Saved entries
==*==

(* ===== verification/Wire.v ===== *)
(** The packet envelope of [engine/crates/frame-wire]: the header and section
    table constants, [validate], the accessors of a validated frame and the
    checksum ([lib.rs]), and the packet builder ([builder.rs]).

    [encode] is the abstract specification: the one byte string a header and a
    list of sections stand for.  The theorems say that [validate] accepts
    exactly the encodings of well-formed packets, and that [build] produces
    them. *)
From S2P Require Import Prelude.

(** The CRC of the [crc32fast] crate: a hasher is fed byte strings and its
    result is a [u32] that depends only on their concatenation. *)
Class Crc32 := {
  crc32 : list Z → Z;
  crc32_u32 : ∀ l, is_u32 (crc32 l)
}.

(** * Constants *)

Definition WIRE_MAGIC : Z := 0x4D475046.
Definition WIRE_VERSION : Z := 1.
Definition HEADER_BYTES : Z := 80.
Definition SECTION_ENTRY_BYTES : Z := 16.
Definition SECTION_ALIGNMENT : Z := 8.
Definition MAX_SECTIONS : Z := 8.
Definition MAX_TOTAL_BYTES : Z := 4 * 1024 * 1024.

Definition SECTION_KIND_COMMAND_STREAM : Z := 1.
Definition SECTION_KIND_INLINE_DATA : Z := 2.
Definition SECTION_KIND_RESOURCE_REFERENCES : Z := 3.
Definition SECTION_KIND_DAMAGE : Z := 0x80000001.
Definition SECTION_KIND_TIMING : Z := 0x80000002.
Definition SECTION_KIND_ADVISORY_BIT : Z := 0x80000000.
Definition RESOURCE_REFERENCE_BYTES : Z := 4.
Definition DAMAGE_RECT_BYTES : Z := 16.

Definition FLAG_PRESENT : Z := Z.shiftl 1 0.
Definition FLAG_KNOWN_MASK : Z := FLAG_PRESENT.

Definition OFF_MAGIC : Z := 0.
Definition OFF_WIRE_VERSION : Z := 4.
Definition OFF_HEADER_BYTES : Z := 8.
Definition OFF_TOTAL_BYTES : Z := 12.
Definition OFF_LAUNCH_NONCE : Z := 16.
Definition OFF_SEQUENCE : Z := 32.
Definition OFF_RUNTIME_GENERATION : Z := 40.
Definition OFF_SURFACE_GENERATION : Z := 48.
Definition OFF_RESOURCE_EPOCH : Z := 56.
Definition OFF_FRAME_ID : Z := 64.
Definition OFF_FLAGS : Z := 68.
Definition OFF_SECTION_COUNT : Z := 72.
Definition OFF_CHECKSUM : Z := 76.
Definition OFF_CHECKSUM_END : Z := OFF_CHECKSUM + 4.

(** * The header layout, as the wire document declares it *)

Record HeaderField := { hf_offset : Z; hf_size : Z; hf_name : string }.

Definition HEADER_LAYOUT : list HeaderField := [
  {| hf_offset := OFF_MAGIC; hf_size := 4; hf_name := "magic" |};
  {| hf_offset := OFF_WIRE_VERSION; hf_size := 4; hf_name := "wire_version" |};
  {| hf_offset := OFF_HEADER_BYTES; hf_size := 4; hf_name := "header_bytes" |};
  {| hf_offset := OFF_TOTAL_BYTES; hf_size := 4; hf_name := "total_bytes" |};
  {| hf_offset := OFF_LAUNCH_NONCE; hf_size := 16; hf_name := "launch_nonce" |};
  {| hf_offset := OFF_SEQUENCE; hf_size := 8; hf_name := "sequence" |};
  {| hf_offset := OFF_RUNTIME_GENERATION; hf_size := 8; hf_name := "runtime_generation" |};
  {| hf_offset := OFF_SURFACE_GENERATION; hf_size := 8; hf_name := "surface_generation" |};
  {| hf_offset := OFF_RESOURCE_EPOCH; hf_size := 8; hf_name := "resource_epoch" |};
  {| hf_offset := OFF_FRAME_ID; hf_size := 4; hf_name := "frame_id" |};
  {| hf_offset := OFF_FLAGS; hf_size := 4; hf_name := "flags" |};
  {| hf_offset := OFF_SECTION_COUNT; hf_size := 4; hf_name := "section_count" |};
  {| hf_offset := OFF_CHECKSUM; hf_size := 4; hf_name := "payload_checksum" |}
].

(** The layout covers [start..finish] with no gap and no overlap. *)
Fixpoint layout_contiguous (start finish : Z) (fields : list HeaderField) : bool :=
  match fields with
  | [] => start =? finish
  | f :: fields => (hf_offset f =? start) && layout_contiguous (start + hf_size f) finish fields
  end.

==*==

INSTRUCTIONS TO FOLLOW
Each record shown above is to be given again exactly.

YOUR SOLUTION
(* ===== verification/Wire.v ===== *)
(** The packet envelope of [engine/crates/frame-wire]: the header and section
    table constants, [validate], the accessors of a validated frame and the
    checksum ([lib.rs]), and the packet builder ([builder.rs]).

    [encode] is the abstract specification: the one byte string a header and a
    list of sections stand for.  The theorems say that [validate] accepts
    exactly the encodings of well-formed packets, and that [build] produces
    them. *)
From S2P Require Import Prelude.

(** The CRC of the [crc32fast] crate: a hasher is fed byte strings and its
    result is a [u32] that depends only on their concatenation. *)
Class Crc32 := {
  crc32 : list Z → Z;
  crc32_u32 : ∀ l, is_u32 (crc32 l)
}.

(** * Constants *)

Definition WIRE_MAGIC : Z := 0x4D475046.
Definition WIRE_VERSION : Z := 1.
Definition HEADER_BYTES : Z := 80.
Definition SECTION_ENTRY_BYTES : Z := 16.
Definition SECTION_ALIGNMENT : Z := 8.
Definition MAX_SECTIONS : Z := 8.
Definition MAX_TOTAL_BYTES : Z := 4 * 1024 * 1024.

Definition SECTION_KIND_COMMAND_STREAM : Z := 1.
Definition SECTION_KIND_INLINE_DATA : Z := 2.
Definition SECTION_KIND_RESOURCE_REFERENCES : Z := 3.
Definition SECTION_KIND_DAMAGE : Z := 0x80000001.
Definition SECTION_KIND_TIMING : Z := 0x80000002.
Definition SECTION_KIND_ADVISORY_BIT : Z := 0x80000000.
Definition RESOURCE_REFERENCE_BYTES : Z := 4.
Definition DAMAGE_RECT_BYTES : Z := 16.

Definition FLAG_PRESENT : Z := Z.shiftl 1 0.
Definition FLAG_KNOWN_MASK : Z := FLAG_PRESENT.

Definition OFF_MAGIC : Z := 0.
Definition OFF_WIRE_VERSION : Z := 4.
Definition OFF_HEADER_BYTES : Z := 8.
Definition OFF_TOTAL_BYTES : Z := 12.
Definition OFF_LAUNCH_NONCE : Z := 16.
Definition OFF_SEQUENCE : Z := 32.
Definition OFF_RUNTIME_GENERATION : Z := 40.
Definition OFF_SURFACE_GENERATION : Z := 48.
Definition OFF_RESOURCE_EPOCH : Z := 56.
Definition OFF_FRAME_ID : Z := 64.
Definition OFF_FLAGS : Z := 68.
Definition OFF_SECTION_COUNT : Z := 72.
Definition OFF_CHECKSUM : Z := 76.
Definition OFF_CHECKSUM_END : Z := OFF_CHECKSUM + 4.

(** * The header layout, as the wire document declares it *)

Record HeaderField := { hf_offset : Z; hf_size : Z; hf_name : string }.

Definition HEADER_LAYOUT : list HeaderField := [
  {| hf_offset := OFF_MAGIC; hf_size := 4; hf_name := "magic" |};
  {| hf_offset := OFF_WIRE_VERSION; hf_size := 4; hf_name := "wire_version" |};
  {| hf_offset := OFF_HEADER_BYTES; hf_size := 4; hf_name := "header_bytes" |};
  {| hf_offset := OFF_TOTAL_BYTES; hf_size := 4; hf_name := "total_bytes" |};
  {| hf_offset := OFF_LAUNCH_NONCE; hf_size := 16; hf_name := "launch_nonce" |};
  {| hf_offset := OFF_SEQUENCE; hf_size := 8; hf_name := "sequence" |};
  {| hf_offset := OFF_RUNTIME_GENERATION; hf_size := 8; hf_name := "runtime_generation" |};
  {| hf_offset := OFF_SURFACE_GENERATION; hf_size := 8; hf_name := "surface_generation" |};
  {| hf_offset := OFF_RESOURCE_EPOCH; hf_size := 8; hf_name := "resource_epoch" |};
  {| hf_offset := OFF_FRAME_ID; hf_size := 4; hf_name := "frame_id" |};
  {| hf_offset := OFF_FLAGS; hf_size := 4; hf_name := "flags" |};
  {| hf_offset := OFF_SECTION_COUNT; hf_size := 4; hf_name := "section_count" |};
  {| hf_offset := OFF_CHECKSUM; hf_size := 4; hf_name := "payload_checksum" |}
].

(** The layout covers [start..finish] with no gap and no overlap. *)
Fixpoint layout_contiguous (start finish : Z) (fields : list HeaderField) : bool :=
  match fields with
  | [] => start =? finish
  | f :: fields => (hf_offset f =? start) && layout_contiguous (start + hf_size f) finish fields
  end.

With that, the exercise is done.